» Assignment
From the material beneath, pull every line with the word "specialize".

» Given information
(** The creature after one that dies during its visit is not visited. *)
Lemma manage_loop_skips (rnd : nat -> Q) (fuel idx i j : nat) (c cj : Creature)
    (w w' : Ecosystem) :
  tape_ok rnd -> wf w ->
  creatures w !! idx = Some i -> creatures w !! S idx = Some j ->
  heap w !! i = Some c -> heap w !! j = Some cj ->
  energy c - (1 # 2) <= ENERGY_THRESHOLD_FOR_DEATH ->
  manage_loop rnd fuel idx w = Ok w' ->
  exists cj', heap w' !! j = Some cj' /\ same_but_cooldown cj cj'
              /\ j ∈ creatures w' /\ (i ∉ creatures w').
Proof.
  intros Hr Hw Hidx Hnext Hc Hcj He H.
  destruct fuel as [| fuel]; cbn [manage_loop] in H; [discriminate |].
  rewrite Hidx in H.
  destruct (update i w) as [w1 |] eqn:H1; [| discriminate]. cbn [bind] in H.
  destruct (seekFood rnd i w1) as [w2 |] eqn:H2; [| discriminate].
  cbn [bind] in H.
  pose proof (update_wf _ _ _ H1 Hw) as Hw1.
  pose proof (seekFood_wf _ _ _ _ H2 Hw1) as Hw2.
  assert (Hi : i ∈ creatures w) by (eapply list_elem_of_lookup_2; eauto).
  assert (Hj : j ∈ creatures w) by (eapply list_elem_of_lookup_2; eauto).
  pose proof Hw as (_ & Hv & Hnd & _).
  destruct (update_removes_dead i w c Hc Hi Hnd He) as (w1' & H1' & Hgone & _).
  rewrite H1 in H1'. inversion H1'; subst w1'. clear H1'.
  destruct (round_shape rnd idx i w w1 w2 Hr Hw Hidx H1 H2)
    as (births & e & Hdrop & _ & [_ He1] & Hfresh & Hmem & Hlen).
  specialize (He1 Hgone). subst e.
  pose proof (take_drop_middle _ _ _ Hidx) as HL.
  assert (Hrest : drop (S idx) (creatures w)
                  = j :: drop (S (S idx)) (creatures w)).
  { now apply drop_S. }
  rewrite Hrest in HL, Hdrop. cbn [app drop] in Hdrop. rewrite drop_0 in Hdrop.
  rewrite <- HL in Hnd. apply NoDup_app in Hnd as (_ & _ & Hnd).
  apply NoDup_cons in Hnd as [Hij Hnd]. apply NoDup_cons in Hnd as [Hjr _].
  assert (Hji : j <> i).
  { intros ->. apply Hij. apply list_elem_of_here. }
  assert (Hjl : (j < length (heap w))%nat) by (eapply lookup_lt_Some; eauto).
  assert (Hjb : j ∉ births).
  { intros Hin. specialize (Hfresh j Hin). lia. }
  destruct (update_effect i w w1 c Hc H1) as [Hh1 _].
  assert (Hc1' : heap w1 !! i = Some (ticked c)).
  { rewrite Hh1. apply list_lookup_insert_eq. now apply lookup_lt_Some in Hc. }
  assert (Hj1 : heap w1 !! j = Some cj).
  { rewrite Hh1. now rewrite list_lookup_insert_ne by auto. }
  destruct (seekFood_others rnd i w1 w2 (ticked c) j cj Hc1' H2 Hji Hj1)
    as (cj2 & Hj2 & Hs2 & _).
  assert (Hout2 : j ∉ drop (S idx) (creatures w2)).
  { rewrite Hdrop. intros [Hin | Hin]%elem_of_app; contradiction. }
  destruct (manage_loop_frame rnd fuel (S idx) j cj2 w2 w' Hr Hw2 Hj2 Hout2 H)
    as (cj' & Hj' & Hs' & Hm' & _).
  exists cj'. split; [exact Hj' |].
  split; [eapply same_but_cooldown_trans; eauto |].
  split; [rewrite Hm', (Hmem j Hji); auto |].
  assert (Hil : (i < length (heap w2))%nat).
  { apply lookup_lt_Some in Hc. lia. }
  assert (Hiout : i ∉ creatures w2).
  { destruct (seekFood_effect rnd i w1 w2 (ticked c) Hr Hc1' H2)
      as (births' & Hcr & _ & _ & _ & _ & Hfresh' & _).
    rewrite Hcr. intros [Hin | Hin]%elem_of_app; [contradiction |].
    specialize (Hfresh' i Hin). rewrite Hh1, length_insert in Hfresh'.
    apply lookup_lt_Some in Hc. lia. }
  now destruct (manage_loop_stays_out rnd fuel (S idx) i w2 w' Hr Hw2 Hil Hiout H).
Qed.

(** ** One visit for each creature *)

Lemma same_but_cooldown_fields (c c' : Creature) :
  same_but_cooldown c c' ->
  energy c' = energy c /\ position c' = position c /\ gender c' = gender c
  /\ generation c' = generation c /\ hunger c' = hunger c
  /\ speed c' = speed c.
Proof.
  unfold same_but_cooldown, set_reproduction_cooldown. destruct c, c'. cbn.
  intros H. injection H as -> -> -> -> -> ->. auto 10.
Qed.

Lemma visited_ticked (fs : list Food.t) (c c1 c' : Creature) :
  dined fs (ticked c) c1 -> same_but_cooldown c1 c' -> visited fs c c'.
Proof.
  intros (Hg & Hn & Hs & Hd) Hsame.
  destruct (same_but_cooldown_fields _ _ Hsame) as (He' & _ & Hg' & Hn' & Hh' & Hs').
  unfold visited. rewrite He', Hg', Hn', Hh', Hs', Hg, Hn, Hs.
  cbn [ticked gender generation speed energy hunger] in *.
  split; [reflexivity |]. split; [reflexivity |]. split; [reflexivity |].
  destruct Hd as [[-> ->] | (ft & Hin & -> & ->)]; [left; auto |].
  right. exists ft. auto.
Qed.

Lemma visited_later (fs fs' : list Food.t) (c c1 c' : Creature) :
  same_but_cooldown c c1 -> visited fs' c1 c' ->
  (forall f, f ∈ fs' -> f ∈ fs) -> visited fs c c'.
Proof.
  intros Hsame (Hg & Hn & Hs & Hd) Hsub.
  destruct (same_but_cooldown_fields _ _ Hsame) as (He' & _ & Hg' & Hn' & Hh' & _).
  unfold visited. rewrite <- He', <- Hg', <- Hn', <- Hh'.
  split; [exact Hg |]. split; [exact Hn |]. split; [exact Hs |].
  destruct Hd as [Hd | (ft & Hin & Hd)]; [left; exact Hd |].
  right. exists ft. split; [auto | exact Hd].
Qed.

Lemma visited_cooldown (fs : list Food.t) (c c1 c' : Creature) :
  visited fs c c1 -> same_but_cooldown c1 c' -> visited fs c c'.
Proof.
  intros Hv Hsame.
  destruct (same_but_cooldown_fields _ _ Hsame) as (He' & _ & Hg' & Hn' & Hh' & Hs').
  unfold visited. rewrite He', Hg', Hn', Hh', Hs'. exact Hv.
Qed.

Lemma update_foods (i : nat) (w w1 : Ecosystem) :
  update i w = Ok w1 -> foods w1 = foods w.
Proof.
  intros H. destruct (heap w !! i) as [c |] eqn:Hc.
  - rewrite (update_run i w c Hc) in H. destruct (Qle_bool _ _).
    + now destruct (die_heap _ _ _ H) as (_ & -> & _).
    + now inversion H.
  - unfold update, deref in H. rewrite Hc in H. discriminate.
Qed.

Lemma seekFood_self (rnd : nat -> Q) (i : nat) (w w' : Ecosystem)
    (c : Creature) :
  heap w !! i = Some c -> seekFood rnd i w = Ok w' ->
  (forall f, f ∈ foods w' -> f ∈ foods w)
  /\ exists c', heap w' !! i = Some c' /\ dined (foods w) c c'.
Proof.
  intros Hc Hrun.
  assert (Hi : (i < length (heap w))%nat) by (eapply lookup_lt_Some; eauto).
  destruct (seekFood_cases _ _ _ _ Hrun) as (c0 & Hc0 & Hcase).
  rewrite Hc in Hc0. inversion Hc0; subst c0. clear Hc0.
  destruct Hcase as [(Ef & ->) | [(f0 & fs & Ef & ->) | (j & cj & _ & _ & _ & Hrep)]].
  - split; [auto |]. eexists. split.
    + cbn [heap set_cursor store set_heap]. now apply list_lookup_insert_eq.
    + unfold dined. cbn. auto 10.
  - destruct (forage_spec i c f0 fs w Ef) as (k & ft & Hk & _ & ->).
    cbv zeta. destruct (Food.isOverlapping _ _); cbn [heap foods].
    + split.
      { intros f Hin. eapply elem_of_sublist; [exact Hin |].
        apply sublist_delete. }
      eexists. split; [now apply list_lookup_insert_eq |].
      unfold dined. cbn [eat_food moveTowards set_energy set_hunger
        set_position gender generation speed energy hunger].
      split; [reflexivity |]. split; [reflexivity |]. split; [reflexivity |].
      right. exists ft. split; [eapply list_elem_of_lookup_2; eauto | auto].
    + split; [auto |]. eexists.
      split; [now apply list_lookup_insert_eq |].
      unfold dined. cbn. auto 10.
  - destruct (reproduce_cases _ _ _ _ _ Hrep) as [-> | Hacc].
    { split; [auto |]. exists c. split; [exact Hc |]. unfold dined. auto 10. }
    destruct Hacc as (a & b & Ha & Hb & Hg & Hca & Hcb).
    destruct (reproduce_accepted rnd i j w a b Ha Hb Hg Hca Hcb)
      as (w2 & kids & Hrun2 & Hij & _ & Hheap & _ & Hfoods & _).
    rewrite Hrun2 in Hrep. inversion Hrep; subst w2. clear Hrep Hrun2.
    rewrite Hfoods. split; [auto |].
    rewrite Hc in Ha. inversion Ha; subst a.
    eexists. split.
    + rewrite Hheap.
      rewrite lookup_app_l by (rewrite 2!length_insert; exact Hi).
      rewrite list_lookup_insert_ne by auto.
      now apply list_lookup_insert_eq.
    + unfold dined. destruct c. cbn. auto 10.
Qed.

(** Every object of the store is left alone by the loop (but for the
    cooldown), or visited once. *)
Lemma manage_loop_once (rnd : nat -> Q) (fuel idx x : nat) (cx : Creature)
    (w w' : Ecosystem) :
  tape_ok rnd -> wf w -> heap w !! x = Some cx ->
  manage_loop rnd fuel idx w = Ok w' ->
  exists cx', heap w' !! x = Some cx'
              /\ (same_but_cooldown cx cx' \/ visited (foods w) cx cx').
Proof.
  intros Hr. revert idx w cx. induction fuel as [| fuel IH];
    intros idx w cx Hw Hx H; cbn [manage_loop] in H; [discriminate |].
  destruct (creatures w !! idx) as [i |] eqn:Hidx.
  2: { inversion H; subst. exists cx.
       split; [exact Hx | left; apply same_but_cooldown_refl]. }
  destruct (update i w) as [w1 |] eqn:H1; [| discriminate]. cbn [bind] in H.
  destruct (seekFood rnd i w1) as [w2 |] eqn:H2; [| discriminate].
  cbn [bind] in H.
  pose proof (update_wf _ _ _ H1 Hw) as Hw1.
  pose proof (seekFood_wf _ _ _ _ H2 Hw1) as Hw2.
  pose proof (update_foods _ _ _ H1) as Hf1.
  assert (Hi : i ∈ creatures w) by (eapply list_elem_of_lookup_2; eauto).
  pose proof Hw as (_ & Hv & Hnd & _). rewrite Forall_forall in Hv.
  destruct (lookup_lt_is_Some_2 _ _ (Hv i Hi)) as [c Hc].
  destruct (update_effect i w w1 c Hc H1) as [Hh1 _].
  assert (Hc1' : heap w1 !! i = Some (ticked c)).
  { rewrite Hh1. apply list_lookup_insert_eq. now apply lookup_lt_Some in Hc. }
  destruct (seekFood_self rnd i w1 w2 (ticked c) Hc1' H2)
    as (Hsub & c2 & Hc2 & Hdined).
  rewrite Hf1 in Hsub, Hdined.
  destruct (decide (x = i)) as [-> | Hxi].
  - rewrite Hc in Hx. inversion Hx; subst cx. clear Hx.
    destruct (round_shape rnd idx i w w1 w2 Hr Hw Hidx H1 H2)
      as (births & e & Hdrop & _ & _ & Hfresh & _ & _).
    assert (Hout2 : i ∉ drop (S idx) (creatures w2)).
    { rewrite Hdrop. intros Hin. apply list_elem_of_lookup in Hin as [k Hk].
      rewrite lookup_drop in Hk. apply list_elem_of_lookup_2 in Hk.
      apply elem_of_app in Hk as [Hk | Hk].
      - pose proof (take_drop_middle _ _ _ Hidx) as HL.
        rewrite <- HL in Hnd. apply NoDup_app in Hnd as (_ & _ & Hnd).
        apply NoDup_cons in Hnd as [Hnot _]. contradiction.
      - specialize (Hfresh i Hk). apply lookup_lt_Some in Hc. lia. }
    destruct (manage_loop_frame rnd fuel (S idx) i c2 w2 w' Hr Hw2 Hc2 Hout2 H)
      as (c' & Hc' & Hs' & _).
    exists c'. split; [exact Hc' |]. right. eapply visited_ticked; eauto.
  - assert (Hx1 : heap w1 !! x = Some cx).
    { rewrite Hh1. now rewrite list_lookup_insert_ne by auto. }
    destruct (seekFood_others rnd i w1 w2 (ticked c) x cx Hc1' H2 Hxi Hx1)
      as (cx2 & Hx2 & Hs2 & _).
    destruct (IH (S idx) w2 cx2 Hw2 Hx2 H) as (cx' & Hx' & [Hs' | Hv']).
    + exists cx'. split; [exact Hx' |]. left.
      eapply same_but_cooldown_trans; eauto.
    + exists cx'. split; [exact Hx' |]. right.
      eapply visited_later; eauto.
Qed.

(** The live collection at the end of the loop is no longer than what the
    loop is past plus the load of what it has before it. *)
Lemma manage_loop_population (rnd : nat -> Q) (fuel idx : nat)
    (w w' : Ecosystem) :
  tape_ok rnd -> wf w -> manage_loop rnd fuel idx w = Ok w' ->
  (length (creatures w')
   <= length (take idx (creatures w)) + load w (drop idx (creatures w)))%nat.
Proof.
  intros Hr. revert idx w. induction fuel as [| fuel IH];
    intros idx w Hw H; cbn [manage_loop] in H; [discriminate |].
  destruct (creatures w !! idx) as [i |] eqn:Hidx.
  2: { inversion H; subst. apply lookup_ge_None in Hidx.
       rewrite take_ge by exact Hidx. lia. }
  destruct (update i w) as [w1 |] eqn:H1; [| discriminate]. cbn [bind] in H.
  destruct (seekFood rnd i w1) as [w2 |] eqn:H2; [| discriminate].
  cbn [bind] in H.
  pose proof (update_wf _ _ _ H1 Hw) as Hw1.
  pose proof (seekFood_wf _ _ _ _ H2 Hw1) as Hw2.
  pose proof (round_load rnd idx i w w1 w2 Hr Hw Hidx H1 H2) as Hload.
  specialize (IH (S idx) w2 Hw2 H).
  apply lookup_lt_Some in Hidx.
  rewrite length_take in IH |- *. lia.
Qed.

» Answer section
  specialize (He1 Hgone). subst e.
  { intros Hin. specialize (Hfresh j Hin). lia. }
    specialize (Hfresh' i Hin). rewrite Hh1, length_insert in Hfresh'.
      - specialize (Hfresh i Hk). apply lookup_lt_Some in Hc. lia. }
  specialize (IH (S idx) w2 Hw2 H).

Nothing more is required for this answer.